More generally speaking, the whole tracklist is actually rather unusual. We get a trio of extremely brief songs in the middle, in total countertrend with the rest of the album amounting to almost half an hour with five tracks. 'Pathogenesis', 'Scorched', and 'Moirai' try a bit of everything, from In Solitude-esque riffs passed through a filter of pure rotten flesh to an attempt at rewriting Testament's well-known 'Hypnosis', with 'Scorched' especially notable for shoehorning roughly a thousand tempo changes in less time than one would need to change their socks. Perhaps some may dismiss it as excessive genre-hopping for its own sake, nonetheless these were the moments I found more intriguing about Molten. So far...

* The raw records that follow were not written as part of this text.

(* ===== verification/MyBuf.v ===== *)
(** The receive buffer [MyBuf] (encrypt/mybuf.cpp and include/mybuf.h; the
    files of packet/ are the same text): its state, its operations on one heap
    block, and its refinement of a queue of bytes. *)
From S2P Require Import Prelude.

(** * State *)

(** The three pointers are kept as the block [_Buf] points to ([None] is the
    null pointer) and the offsets of [_Head] and [_Tail] from it. *)
Record MyBuf := mkMyBuf {
  _BufSize : Z;
  _Buf : option (list cell);
  _Head : Z;
  _Tail : Z
}.

Definition GetBufLen (b : MyBuf) : Z := _Tail b - _Head b.
Definition GetRemainLen (b : MyBuf) : Z := _BufSize b - GetBufLen b.
Definition GetTailLen (b : MyBuf) : Z := _BufSize b - _Tail b.

(** * Operations *)

(** The constructor [MyBuf::MyBuf(int BufSize)]. *)
Definition MyBuf_new (ok : bool) (BufSize : Z) : MyBuf :=
  mkMyBuf BufSize (malloc ok BufSize) 0 0.

(** [memmove(_Buf, _Head, BufLen)] and the two pointer updates after it. *)
Definition compact (b : MyBuf) : cres MyBuf :=
  let BufLen := GetBufLen b in
  m ← of_option NullDeref (_Buf b);
  cs ← read_cells m (_Head b) BufLen;
  m' ← write_cells m 0 cs;
  Ok (mkMyBuf (_BufSize b) (Some m') 0 BufLen).

(** [while (_BufSize < NeedLen) _BufSize = _BufSize * 2;] *)
Fixpoint double_size (fuel : nat) (size need : Z) : cres Z :=
  if size <? need then
    match fuel with
    | O => UB Diverges
    | S fuel => size' ← chk_int (size * 2); double_size fuel size' need
    end
  else Ok size.

(** A positive [int] can be doubled at most 31 times. *)
Definition double_fuel : nat := 32.

(** The branch that grows the block: [realloc(_Head, NeedLen)], with [ok]
    the allocator's answer. Returns the buffer and [RealLen]. *)
Definition grow (ok : bool) (b : MyBuf) (InputLen : Z) : cres (MyBuf * Z) :=
  let BufLen := GetBufLen b in
  NeedLen ← chk_int (BufLen + InputLen);
  size ← double_size double_fuel (_BufSize b) NeedLen;
  _ ← require (_Head b =? 0) BadFree;
  let old := default [] (_Buf b) in
  if ok
  then Ok (mkMyBuf size (Some (realloc_block old NeedLen)) 0 BufLen, InputLen)
  else Ok (mkMyBuf size None 0 BufLen, 0).

(** [void MyBuf::InsertData(char* Input, int InputLen, int& RealLen)]. *)
Definition InsertData (ok : bool) (b : MyBuf) (Input : list byte) (InputLen : Z)
  : cres (MyBuf * Z) :=
  b1 ← (if InputLen >? GetTailLen b
        then (if negb (_Head b =? 0) then compact b else Ok b)
        else Ok b);
  '(b2, RealLen) ← (if InputLen >? GetRemainLen b1
                    then grow ok b1 InputLen
                    else Ok (b1, InputLen));
  if negb (RealLen =? 0) then
    src ← read_cells Input 0 RealLen;
    m ← of_option NullDeref (_Buf b2);
    m' ← write_cells m (_Tail b2) (Some <$> src);
    Ok (mkMyBuf (_BufSize b2) (Some m') (_Head b2) (_Tail b2 + RealLen), RealLen)
  else Ok (b2, RealLen).
Lemma Decrypt_unseeded s Seed w :
  SeedFlag s = false -> INT_MIN <= Seed <= INT_MAX ->
  XOR_Decrypt s (int_bytes Seed ++ w) =
  Ok (advance (SetSeed Seed) (blen w mod 256), Some (xor_stream (fill_dic 256 Seed) 0 w)).
Proof.
  intros Hf HS. unfold XOR_Decrypt. rewrite Hf. cbn [negb].
  assert (Hlen : length (int_bytes Seed) = 4%nat) by apply length_int_bytes.
  assert ((blen (int_bytes Seed ++ w) <? 4) = false) as ->.
  { apply Z.ltb_ge. rewrite blen_app. unfold blen at 1. rewrite Hlen. pose proof (blen_nonneg w). lia. }
  destruct (take_firstn_app_drop 4 (int_bytes Seed) w Hlen) as [-> ->].
  rewrite int_of_int_bytes by done. by rewrite xmake_all_SetSeed.
Qed.

Lemma Decrypt_seeded s i w :
  SeedFlag s = true -> dic_i s = Some i -> 0 <= i < 256 -> length (dic s) = 256%nat ->
  XOR_Decrypt s w = Ok (advance s ((i + blen w) mod 256), Some (xor_stream (dic s) i w)).
Proof.
  intros Hf ???. unfold XOR_Decrypt. rewrite Hf. simpl. by erewrite xmake_all_spec.
Qed.

(** * [SimpleXOR] satisfies the interface's laws *)

Definition XOR_ready (d : SimpleXOR) (n : Z) : bool := SeedFlag d || (4 <=? n).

Yes, because side B sees the band trying their hand at progressively more and more complex numbers, with 'Prophets Of Greed' succeeding where the title-track partially failed with leads everywhere (including a bass solo), and reaching what's probably a physical limit with 'Empires Of Divinity'. After a more standard fare for the first third, solos fly from every corner and you'll be surprised by how spot-on the melodic solutions are, with a brutally simple, yet awesome clean bridge and especially that Iron-Maiden-evil-twins-like last solo, with bass gallop underneath, to boot. Ten minutes can be predictably a lot to stomach, but in such an interesting album it's arguably the more interesting track, and the acoustic guitar bringing the whole thing full circle at the end makes it the perfect closer to such an album...

...that's why I was so surprised to find out there's actually another song after it! I'm not usually the kind of person to complain about the tracklist order too much, but really I'd have sorted things out differently in this case. Not bashing 'Life Of War' itself, obviously, which is another riff-heavy beast with a frantic, if slightly overlong, finale. But maybe just swapping the last two would have sufficed. In any case, a totally marginal flaw. Some less-than-marginal ones remain, even after repeated listens, and you'll need to be in the right mindset for the longest episodes, but overall Malicide is no doubt a slow burner, surely helped by the increasingly absorbing tracklist. Unique, even if occasionally to a fault.